What you should do: Nothing outside the stretch is wanted. Repeat exactly the lines of the listing below from the one that contains "else if hasWriteAck_" through the one that contains "Definition set_result_ok (s", both ends included.

Material to process:
──────

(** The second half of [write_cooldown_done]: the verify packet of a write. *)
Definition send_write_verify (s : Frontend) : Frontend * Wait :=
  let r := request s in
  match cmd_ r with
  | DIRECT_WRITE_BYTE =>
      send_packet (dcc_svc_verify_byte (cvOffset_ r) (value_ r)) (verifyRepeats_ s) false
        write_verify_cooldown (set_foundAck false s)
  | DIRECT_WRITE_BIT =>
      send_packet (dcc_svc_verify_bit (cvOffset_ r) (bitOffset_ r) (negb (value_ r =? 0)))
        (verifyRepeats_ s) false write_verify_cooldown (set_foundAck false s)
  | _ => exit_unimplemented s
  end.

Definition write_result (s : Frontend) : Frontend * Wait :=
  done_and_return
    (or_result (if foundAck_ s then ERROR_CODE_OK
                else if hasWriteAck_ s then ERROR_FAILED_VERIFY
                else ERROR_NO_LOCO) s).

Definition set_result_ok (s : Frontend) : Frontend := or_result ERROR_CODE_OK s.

──────

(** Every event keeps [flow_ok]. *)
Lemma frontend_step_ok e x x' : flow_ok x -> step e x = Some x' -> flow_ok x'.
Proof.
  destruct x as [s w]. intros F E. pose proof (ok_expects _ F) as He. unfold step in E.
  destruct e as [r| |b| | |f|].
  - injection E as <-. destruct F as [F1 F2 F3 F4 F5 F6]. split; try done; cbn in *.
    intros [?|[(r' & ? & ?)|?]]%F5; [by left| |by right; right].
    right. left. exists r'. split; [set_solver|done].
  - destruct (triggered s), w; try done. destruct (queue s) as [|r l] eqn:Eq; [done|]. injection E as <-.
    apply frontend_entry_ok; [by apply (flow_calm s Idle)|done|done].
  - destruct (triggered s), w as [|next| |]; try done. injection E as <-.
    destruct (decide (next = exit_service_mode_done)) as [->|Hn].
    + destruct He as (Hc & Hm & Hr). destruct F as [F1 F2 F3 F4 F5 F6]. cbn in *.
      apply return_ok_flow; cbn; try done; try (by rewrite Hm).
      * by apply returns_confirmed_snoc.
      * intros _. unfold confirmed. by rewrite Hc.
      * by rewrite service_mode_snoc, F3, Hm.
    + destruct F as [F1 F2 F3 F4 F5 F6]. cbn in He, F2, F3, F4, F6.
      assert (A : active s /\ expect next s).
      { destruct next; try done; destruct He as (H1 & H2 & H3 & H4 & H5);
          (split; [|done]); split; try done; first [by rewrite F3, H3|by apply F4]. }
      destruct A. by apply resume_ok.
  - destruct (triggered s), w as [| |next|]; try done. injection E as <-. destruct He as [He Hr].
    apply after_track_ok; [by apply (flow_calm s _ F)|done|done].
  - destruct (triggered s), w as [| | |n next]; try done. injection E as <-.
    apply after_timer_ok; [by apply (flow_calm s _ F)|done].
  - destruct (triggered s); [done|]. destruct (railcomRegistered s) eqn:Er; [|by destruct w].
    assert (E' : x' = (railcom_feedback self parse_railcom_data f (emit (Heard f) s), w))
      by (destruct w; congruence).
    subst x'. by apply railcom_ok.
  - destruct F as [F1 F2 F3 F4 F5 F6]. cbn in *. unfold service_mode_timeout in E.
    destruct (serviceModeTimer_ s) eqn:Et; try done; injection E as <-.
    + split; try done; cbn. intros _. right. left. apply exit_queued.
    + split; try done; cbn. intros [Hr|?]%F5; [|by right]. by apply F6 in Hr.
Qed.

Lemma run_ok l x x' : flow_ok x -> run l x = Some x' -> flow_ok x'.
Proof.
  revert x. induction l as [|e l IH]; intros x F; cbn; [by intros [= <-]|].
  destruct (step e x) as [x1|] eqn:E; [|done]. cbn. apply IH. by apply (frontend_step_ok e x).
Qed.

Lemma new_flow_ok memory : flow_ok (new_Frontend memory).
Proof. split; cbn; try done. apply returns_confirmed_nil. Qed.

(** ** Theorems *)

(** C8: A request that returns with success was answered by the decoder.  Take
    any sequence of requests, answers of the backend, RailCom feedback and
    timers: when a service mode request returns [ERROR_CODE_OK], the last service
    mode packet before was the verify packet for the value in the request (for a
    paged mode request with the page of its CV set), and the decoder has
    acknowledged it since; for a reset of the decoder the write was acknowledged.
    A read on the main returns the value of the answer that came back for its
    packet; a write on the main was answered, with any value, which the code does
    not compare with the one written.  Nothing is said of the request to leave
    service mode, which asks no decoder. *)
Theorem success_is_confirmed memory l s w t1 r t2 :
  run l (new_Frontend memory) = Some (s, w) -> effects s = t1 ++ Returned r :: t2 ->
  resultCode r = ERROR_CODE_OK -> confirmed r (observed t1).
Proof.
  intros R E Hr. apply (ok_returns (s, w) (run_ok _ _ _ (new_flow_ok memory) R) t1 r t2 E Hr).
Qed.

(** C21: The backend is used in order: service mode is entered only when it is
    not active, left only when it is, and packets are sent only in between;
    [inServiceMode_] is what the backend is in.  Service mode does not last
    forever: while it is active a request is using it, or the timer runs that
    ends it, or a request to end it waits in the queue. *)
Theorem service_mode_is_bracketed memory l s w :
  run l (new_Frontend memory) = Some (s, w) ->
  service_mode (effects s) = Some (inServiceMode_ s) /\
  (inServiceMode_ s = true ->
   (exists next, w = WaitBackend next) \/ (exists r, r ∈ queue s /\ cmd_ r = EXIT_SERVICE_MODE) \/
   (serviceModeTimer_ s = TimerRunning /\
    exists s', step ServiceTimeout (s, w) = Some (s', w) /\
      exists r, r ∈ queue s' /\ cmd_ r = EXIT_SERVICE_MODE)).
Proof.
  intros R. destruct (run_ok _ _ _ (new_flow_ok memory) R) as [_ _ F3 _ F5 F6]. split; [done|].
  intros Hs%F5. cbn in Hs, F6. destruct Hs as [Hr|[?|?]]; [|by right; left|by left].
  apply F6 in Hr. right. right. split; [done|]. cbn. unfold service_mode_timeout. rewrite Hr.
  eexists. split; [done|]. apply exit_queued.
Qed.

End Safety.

──────

Answer to the exercise:
                else if hasWriteAck_ s then ERROR_FAILED_VERIFY
                else ERROR_NO_LOCO) s).

Definition set_result_ok (s : Frontend) : Frontend := or_result ERROR_CODE_OK s.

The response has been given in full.